10/10
Written When I Was 66
17 December 2020
Fifty years ago, Toni Servillo wrote a novel. It was praised, won an award, and he came to Rome and got caught up in the party set. He earns a living as an interviewer. Occasionally he is asked why he never wrote another novel, and he offers various, patently untrue reasons. Now his first love, whom he has not seen in more than forty years, has died. He turns thoughtful. He remains amused by the circus of the party set, but shreds their pretensions with a few well chosen words. He is obviously suffering a spiritual crisis, but when he tries to seek advice from a cardinal who is said to be next in line for the Papacy, the man walks away.
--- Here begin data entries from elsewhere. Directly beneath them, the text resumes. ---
Lemma kept_above_floor (hits : list (Q * Z)) :
  Forall (fun s => (score_floor <= s)%Q) (map fst (filter passes hits)).
Proof.
  rewrite Forall_forall. intros s Hs.
  apply in_map_iff in Hs as [h [<- Hh]].
  apply filter_In in Hh as [_ Hp]. unfold passes in Hp.
  apply andb_true_iff in Hp as [_ Hp]. apply negb_true_iff in Hp.
  apply not_below_floor. exact Hp.
Qed.

Lemma search_blank (query : str) (k : option Z) :
  strip query = [] -> search docs nearest query k = Ok [].
Proof. intros H. unfold search. rewrite H. reflexivity. Qed.

Lemma slice_to_firstn {A} (l : list A) (k : Z) :
  exists n, slice_to l k = firstn n l.
Proof. unfold slice_to. destruct (k <? 0)%Z; eauto. Qed.

Lemma search_ok (query : str) (k : option Z) :
  index_well_formed docs nearest query ->
  exists rs n, search docs nearest query k = Ok rs
    /\ map score rs
       = firstn n (map fst (filter passes (consulted nearest query)))
    /\ (k = None ->
        map score rs = map fst (filter passes (consulted nearest query))).
Proof.
  intros Hok. unfold search, consulted.
  destruct (strip query) as [|c t] eqn:E.
  - exists [], 0. auto.
  - destruct (search_loop_ok 0 Hok) as [rs [Hrs Hsc]]. rewrite Hrs. simpl.
    destruct k as [k|].
    + destruct (slice_to_firstn rs k) as [n Hn]. rewrite Hn.
      exists (firstn n rs), n. split; [reflexivity|]. split; [|discriminate].
      rewrite <- Hsc. symmetry. apply firstn_map.
    + exists rs, (length rs). split; [reflexivity|]. split; [|auto].
      rewrite <- Hsc. rewrite <- (length_map score rs).
      symmetry. apply firstn_all.
Qed.

Lemma search_loop_made (i : Z) (hits : list (Q * Z))
  (rs : list SearchResult) :
  search_loop docs i hits = Ok rs ->
  Forall2 (made_from docs)
    (filter (fun e => passes (snd e)) (enumerate i hits)) rs.
Proof.
  revert i rs; induction hits as [|[s idx] hits IH]; intros i rs;
    cbn [search_loop enumerate filter snd].
  - intros H. injection H as <-. constructor.
  - unfold passes at 1. cbn [fst snd].
    destruct (Z.eqb_spec idx (-1)); cbn [negb andb]; [apply IH|].
    destruct (below_floor s); cbn [negb]; [apply IH|].
    destruct (getitem docs idx) as [d|e] eqn:Hd; cbn [bind];
      [|discriminate].
    destruct (search_loop docs (i + 1) hits) as [rs'|e] eqn:Hl; cbn [bind];
      [|discriminate].
    intros H. injection H as <-. constructor; [|apply IH, Hl].
    exists d. cbn [fst snd]. auto.
Qed.

Lemma forall2_firstn {A B} (P : A -> B -> Prop) (n : nat)
  (l : list A) (l' : list B) :
  Forall2 P l l' -> Forall2 P (firstn n l) (firstn n l').
Proof.
  intros H. revert n. induction H as [|a b l l' Hab _ IH]; intros [|n];
    cbn [firstn]; constructor; auto.
Qed.

Lemma kept_hits (i : Z) (hits : list (Q * Z)) :
  map snd (filter (fun e => passes (snd e)) (enumerate i hits))
  = filter passes hits.
Proof.
  revert i; induction hits as [|h hits IH]; intros i;
    cbn [enumerate filter snd map]; [reflexivity|].
  destruct (passes h); cbn [map snd]; rewrite IH; reflexivity.
Qed.

Lemma made_from_scores (hs : list (Z * (Q * Z))) (rs : list SearchResult) :
  Forall2 (made_from docs) hs rs -> map score rs = map fst (map snd hs).
Proof.
  induction 1 as [|e r hs rs [d [_ ->]] _ IH]; cbn [map]; [reflexivity|].
  rewrite IH. reflexivity.
Qed.

(** The results of [search] are made, one by one and in order, from the
    first [n] kept hits; without [k], from all of them. *)
Lemma search_made (query : str) (k : option Z) (rs : list SearchResult) :
  search docs nearest query k = Ok rs ->
  exists n,
    Forall2 (made_from docs) (firstn n (kept (consulted nearest query))) rs
    /\ (k = None -> length (kept (consulted nearest query)) <= n).
Proof.
  unfold search, consulted, kept. destruct (strip query) as [|c t].
  - intros H. injection H as <-. exists 0. split; [constructor | auto].
  - destruct (search_loop docs 0 (nearest query)) as [all|e] eqn:Hl;
      cbn [bind]; [|discriminate].
    apply search_loop_made in Hl. intros H. injection H as <-.
    destruct k as [k|].
    + destruct (slice_to_firstn all k) as [n ->]. exists n.
      split; [apply forall2_firstn, Hl | discriminate].
    + eexists. split; [|intros _; apply Nat.le_refl].
      rewrite firstn_all. exact Hl.
Qed.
The obvious movie to compare this to is Fellini's 8½, but I see its roots in Samuel Pepys' dictum that "when a man is tired of London, he is tired of life." Servillo is not tired of life, but he is tired of this life, and sees death coming for him. He is perfect in the role.

Writer-director Paolo Sorrentino fills the screen with beautifully shot images: the overblown spectacle of the party set trying to amuse themselves, and the quiet beauty of the old Rome, its bridges, the shores, the Colisseum across the street from Servillo's apartment, the remembered image of his first love. It's a rich, beautiful, thoughtful, wistful movie.